Mengacu pada definisi tersebut, dikaitkan dengan fakta yang ada saat ini, kaum muda yang sesungguhnya sangat sedikit jumlahnya. Mereka terdiri atas orang-orang yang muda dan tua usianya, tetapi tidak pernah alergi dengan perubahan, dengan tidak pula melalaikan kewajiban agama dan adatnya.
Dalam catatan sejarah Indonesia dan dunia, kaum muda adalah simbol perubahan. Proses berkembangnya rasa nasionalisme Indonesia pada masa pemerintahan kolonial Belanda di negeri ini dimotori oleh kaum muda, beberapa diantaranya yang dapat disebut di sini yakni Soekarno, Hatta, Sjahrir, Tan Malaka, Agus Salim, Cut Nyak Dien, Aman Dimot, Tengku Ilyas Leube, dan yang lainnya. Mereka semua telah membawa bangsa Indonesia sadar akan jati dirinya. Maka untuk konteks masa kini, kaum muda yang berkecimpung di media Lintas Gayo merupakan motor perubahan yang siap mengantarkan masyarakat Gayo ke gerbang kecerdasan, menjadi masyarakat Gayo yang bangga akan sejarah dan identitasnya. Spirit kebanggaan yang sudah seharusnya mengilhami kita semua untuk membangun negeri antara.
Sebagai sebuah wadah yang di dalamnya terdiri atas orang-orang yang berpendidikan -para intelektual dan agen perubahan-, Lintas Gayo telah berkontribusi penting dalam pembangunan Tanah Gayo secara keseluruhan. Sumbangsih Lintas Gayo dapat diukur dari seberapa besar pengaruhnya terhadap perumusan kebijakan daerah, dan seberapa jauh manfaat yang dirasakan oleh masyarakat, sebagai bagian dari upaya mencerdaskan kehidupan bangsa.
Secara pribadi, sebagai warga Takengon penulis merasakan manfaat yang sangat besar dengan hadirnya Lintas Gayo di tengah-tengah masyarakat kita. Lintas Gayo telah berhasil mengisi kekosongan media lokal di Tanah Gayo, mewartakan banyak sekali informasi di sekitar kita yang tidak mampu dijangkau oleh media massa mana pun. Lintas Gayo adalah sebuah ruang publik yang mampu memperkuat kinerja pemerintah daerah, melalui kontribusi para penulis dan wartawannya yang sangat dedikatif, progresif, dan konstruktif.

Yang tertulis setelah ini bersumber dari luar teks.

Ltac to_city_fetch Hcity Hreq :=
  rewrite (get_weather_by_city_direct _ _ _ (nonblank_truthy _ Hcity))
    in Hreq |- *;
  rewrite (fetched_when_requested _ _ _ _ Hreq);
  unfold city_fetch;
  rewrite (same_city_request _ _ _ (request_after_lookup _ _ _));
  rewrite answer_after_lookup.

Ltac to_coords_fetch Hreq :=
  rewrite (get_weather_by_coordinates_direct _ _ _ _) in Hreq |- *;
  rewrite (fetched_when_requested _ _ _ _ Hreq);
  unfold coords_fetch;
  rewrite (same_coords_request _ _ _ _ (request_after_lookup _ _ _));
  rewrite answer_after_lookup.

(** X7.  When the answer to the request for a city is a dictionary whose
    "cod" is not the integer 200 (absent or the text "200" included),
    [get_weather_by_city] raises [WeatherAPIError] "API Error: " followed by
    the member "message" of the answer, or by "Unknown error" when there is
    none; beyond the lookup and the request nothing has happened: the clock
    is not read again and nothing is stored. *)
Theorem city_api_error env w city d :
  only_whitespace city = false ->
  answer_to (city_request (self w) city) env w = inr (PDict d) ->
  cod_200 (PDict d) = false ->
  without_request w (get_weather_by_city city env w) = false ->
  get_weather_by_city city env w
  = (Raised (WeatherAPIError "API Error: "
               (Some (default (PStr "Unknown error") (d !! "message")))),
     sent (city_request (self w) city)
       (looked_up (city_cache_key city) env w)).
Proof.
  intros Hcity Hanswer Hcod Hreq. to_city_fetch Hcity Hreq.
  rewrite Hanswer. cbn [get cod_200] in *.
  destruct (d !! "cod"); cbn [default from_option id] in Hcod;
    now rewrite Hcod.
Qed.

Lemma city_api_error_witness :
  let env := Samples2.answering (PDict Samples2.not_found) [0] in
  get_weather_by_city "Atlantis" env (Samples.fresh_world env)
  = (Raised (WeatherAPIError "API Error: " (Some (PStr "city not found"))),
     sent (city_request (self (Samples.fresh_world env)) "Atlantis")
       (looked_up (city_cache_key "Atlantis") env (Samples.fresh_world env))).
Proof.
  intros env.
  apply (city_api_error env (Samples.fresh_world env) "Atlantis"
           Samples2.not_found); reflexivity.
Defined.

(** X8.  An answer that [_process_weather_data] cannot process (and, for a
    city, one that is no dictionary) makes the call end in an exception of
    the language ([KeyError], [TypeError], ...), which neither method turns
    into [WeatherAPIError]; the request has been made and nothing is
    stored. *)
Theorem malformed_answer_escapes env w data :
  well_formed data = false ->
  (forall city,
      only_whitespace city = false ->
      answer_to (city_request (self w) city) env w = inr data ->
      (forall d, data = PDict d -> cod_200 data = true) ->
      without_request w (get_weather_by_city city env w) = false ->
      exists e,
        builtin e = true
        /\ get_weather_by_city city env w
           = (Raised e, sent (city_request (self w) city)
                          (looked_up (city_cache_key city) env w)))
  /\ (forall lat lon,
      answer_to (coords_request (self w) lat lon) env w = inr data ->
      without_request w (get_weather_by_coordinates lat lon env w) = false ->
      exists e,
        builtin e = true
        /\ get_weather_by_coordinates lat lon env w
           = (Raised e, sent (coords_request (self w) lat lon)
                          (looked_up (coords_cache_key lat lon) env w))).
Proof.
  intros Hbad. split.
  - intros city Hcity Hanswer Hcod Hreq. to_city_fetch Hcity Hreq.
    rewrite Hanswer.
    destruct (get data "cod" PNone) as [e|cod] eqn:Hget.
    + exists e. split; [|reflexivity].
      destruct data; cbn in Hget; simplify_eq; reflexivity.
    + destruct data; cbn in Hget; simplify_eq.
      specialize (Hcod _ eq_refl). cbn [cod_200] in Hcod.
      match goal with |- context [eq_int ?c 200] =>
        replace (eq_int c 200) with true
          by (destruct (d !! "cod"); exact (eq_sym Hcod)) end.
      edestruct process_and_store_raises as (e & -> & He); [exact Hbad|].
      exists e. split; [exact He|]. cbn [handled].
      now rewrite builtin_city_handler.
  - intros lat lon Hanswer Hreq. to_coords_fetch Hreq.
    rewrite Hanswer.
    edestruct process_and_store_raises as (e & -> & He); [exact Hbad|].
    exists e. split; [exact He|]. cbn [handled].
    now rewrite builtin_coords_handler.
Qed.
(** [handleThemeChange(event, newMode)] on the state [mode] and the rest of
    the state; [newMode] is [None] for [null], which the toggle group sends
    when the active button is clicked again. *)
Definition handleThemeChange (newMode : option js_string)
    (mode : js_string) (st : AppState) : js_string * AppState :=
  match newMode with
  | Some m =>
    (m, with_localStorage (<[theme_key := m]> (localStorage st)) st)
  | None => (mode, st)
  end.

(** The palette [getTheme] passes to [createTheme]. *)
Record Palette := {
  palette_mode : js_string;
  primary_main : js_string;
  background_default : js_string;
  background_paper : js_string
}.

Definition getTheme (mode : js_string) : Palette :=
  if decide (mode = js "light") then
    {| palette_mode := mode; primary_main := js "#3f51b5";
       background_default := js "#f4f5f7"; background_paper := js "#ffffff" |}
  else
    {| palette_mode := mode; primary_main := js "#64ffda";
       background_default := js "#004752"; background_paper := js "#005f6b" |}.
(** * Properties *)

(** ** Strings survive quoting *)

Lemma hex_value_digit (d : N) : (d < 16)%N → hex_value (hex_digit d) = Some d.
Proof.
  intros Hd. unfold hex_digit, hex_value.
  destruct (decide (d < 10)%N).
  - rewrite decide_True by lia. f_equal. lia.
  - rewrite decide_False, decide_True by lia. f_equal. lia.
Qed.

Lemma hex4_value (c : N) :
  (c < 65536)%N →
  (4096 * (c / 4096 mod 16) + 256 * (c / 256 mod 16) + 16 * (c / 16 mod 16)
   + c mod 16 = c)%N.
Proof.
  intros Hc.
  pose proof (N.div_mod' c 16) as H1.
  pose proof (N.div_mod' (c / 16) 16) as H2.
  pose proof (N.div_mod' (c / 256) 16) as H3.
  replace (c / 16 / 16)%N with (c / 256)%N in H2 by (by rewrite N.Div0.div_div).
  replace (c / 256 / 16)%N with (c / 4096)%N in H3 by (by rewrite N.Div0.div_div).
  assert (H4 : (c / 4096 < 16)%N) by (apply N.Div0.div_lt_upper_bound; lia).
  rewrite (N.mod_small (c / 4096) 16) by done.
  lia.
Qed.

Lemma unhex_hex4 (c : N) : (c < 65536)%N → unhex (hex4 c) = Some c.
Proof.
  intros Hc. unfold hex4, unhex, unhex4.
  rewrite !hex_value_digit by (apply N.mod_lt; lia).
  cbn [mbind option_bind]. f_equal. by apply hex4_value.
Qed.

Lemma parse_unicode_escape (c : N) (rest : js_string) :
  (c < 65536)%N →
  parse_string_chars (unicode_escape c ++ rest) =
  '(cs, r) ← parse_string_chars rest; Some (c :: cs, r).
Proof.
  intros Hc. pose proof (unhex_hex4 c Hc) as Hx.
  unfold unicode_escape, hex4 in *. simpl in *. by rewrite Hx.
Qed.

Lemma parse_verbatim (c : N) (rest : js_string) :
  c ≠ Char.quote → c ≠ Char.backslash → ¬ (c < 32)%N →
  parse_string_chars (c :: rest) =
  '(cs, r) ← parse_string_chars rest; Some (c :: cs, r).
Proof. intros. simpl. by rewrite !decide_False by done. Qed.

Lemma parse_quote_unit (c : N) (rest : js_string) :
  parse_string_chars (quote_unit c ++ rest) =
  '(cs, r) ← parse_string_chars rest; Some (c :: cs, r).
Proof.
  unfold quote_unit.
  repeat case_decide; subst; try reflexivity.
  - apply parse_unicode_escape. lia.
  - destruct (is_high_surrogate c || is_low_surrogate c) eqn:Hs.
    + apply parse_unicode_escape.
      unfold is_high_surrogate, is_low_surrogate in Hs.
      apply orb_true_iff in Hs as [Hs|Hs]; apply bool_decide_eq_true_1 in Hs; lia.
    + by apply parse_verbatim.
Qed.

Lemma parse_surrogate_pair (c d : N) (rest : js_string) :
  is_high_surrogate c && is_low_surrogate d = true →
  parse_string_chars (c :: d :: rest) =
  '(cs, r) ← parse_string_chars rest; Some (c :: d :: cs, r).
Proof.
  intros [Hc Hd]%andb_true_iff.
  apply bool_decide_eq_true_1 in Hc. apply bool_decide_eq_true_1 in Hd.
  unfold Char.quote, Char.backslash in *.
  rewrite parse_verbatim by (unfold Char.quote, Char.backslash; lia).
  rewrite parse_verbatim by (unfold Char.quote, Char.backslash; lia).
  by destruct (parse_string_chars rest) as [[??]|].
Qed.
(* ===== verification/_CoqProject ===== *)
-Q . S2P
Prelude.v
JsMap.v
SafeString.v
Tabs.v
Json.v
JsonText.v
Protocol.v
TerminalBridge.v
BridgeFacts.v
Fs.v
TabStore.v
TabStoreFacts.v
SecureJson.v
JsonTree.v
Preflight.v
SecureFile.v
SecureFileFacts.v
JsonRegister.v
Double.v
Settings.v
SettingsFacts.v
SettingsStore.v
SettingsStoreFacts.v
Generations.v
ActivityTracker.v
WsAuthIndex.v
Eligibility.v
IsoDate.v
PromiseQueue.v
CredentialStore.v
CredentialFacts.v
Tmux.v
Headers.v
Origin.v
KeyedMutex.v
BridgeRegistry.v
RegistryFacts.v
SessionManager.v
SessionFacts.v
StaleCleaner.v
Csrf.v
RateLimiter.v
AuthService.v
AuthFacts.v
AuthSafety.v
AuthQueue.v
Upstream.v
UpstreamFacts.v
AuthMiddleware.v
MiddlewareFacts.v
Routes.v
TabRoutes.v
AuthRoutes.v
SettingsRoutes.v
Admin.v
AdminRoutes.v
Config.v
ConfigFacts.v
ConfigFile.v
App.v
AppFacts.v
Teardown.v
Lifecycle.v
Production.v
ProbeGate.v
AdminService.v
AdminFacts.v
WebSocket.v
WebSocketFacts.v
WebSocketSafety.v
Logger.v
WorkspaceBootstrap.v
TerminalAuth.v
TerminalSocket.v
TerminalSocketFacts.v
ClientAuth.v
ClientAuthFacts.v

Lintas Gayo merupakan museum mini, yang merekam jejak sejarah Tanah Gayo masa kini, dengan tidak pernah melupakan sejarah perjuangan dan jasa para pahlawan Gayo tempo dulu. Lintas Gayo juga merupakan wadah multifungsi, yang selalu menampung minat dan bakat generasi negeri antara, dalam dunia sastra maupun fotografi.
Namun pembicaraan pada tataran ide saja tidaklah cukup. Tugas kita sebagai masyarakat ialah mengawal produk-produk kebijakan yang dikeluarkan oleh pemerintah daerah sehingga dapat dirasakan manfaatnya oleh seluruh lapisan masyarakat. Produk yang dihasilkan harus mampu membawa perubahan yang positif dalam jangka panjang. Peran Lintas Gayo tidak hanya dirasakan pada kontribusi para penulisnya melalui pesan dan saran untuk perumus kebijakan daerah. Lintas Gayo sesungguhnya juga memainkan peranan penting dalam fungsi kontrol -pengawasan kebijakan- bersama masyarakat, agar pelaksana kebijakan tidak semena-mena dalam menjalankan roda pembangunan yang jauh dari harapan masyarakatnya.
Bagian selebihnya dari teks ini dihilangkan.